Top of Data in this exercise

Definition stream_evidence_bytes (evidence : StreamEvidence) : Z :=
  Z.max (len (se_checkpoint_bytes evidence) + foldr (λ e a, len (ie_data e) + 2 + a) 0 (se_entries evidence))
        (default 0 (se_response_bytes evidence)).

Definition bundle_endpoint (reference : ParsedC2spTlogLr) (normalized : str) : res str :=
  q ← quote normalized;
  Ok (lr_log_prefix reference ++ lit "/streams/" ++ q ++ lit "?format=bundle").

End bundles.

Bottom of Data in this exercise

• **What needs to be done**
Where does the string "normalized" appear in the records? Copy every line that holds it.

• **Completed task**
Definition bundle_endpoint (reference : ParsedC2spTlogLr) (normalized : str) : res str :=
  q ← quote normalized;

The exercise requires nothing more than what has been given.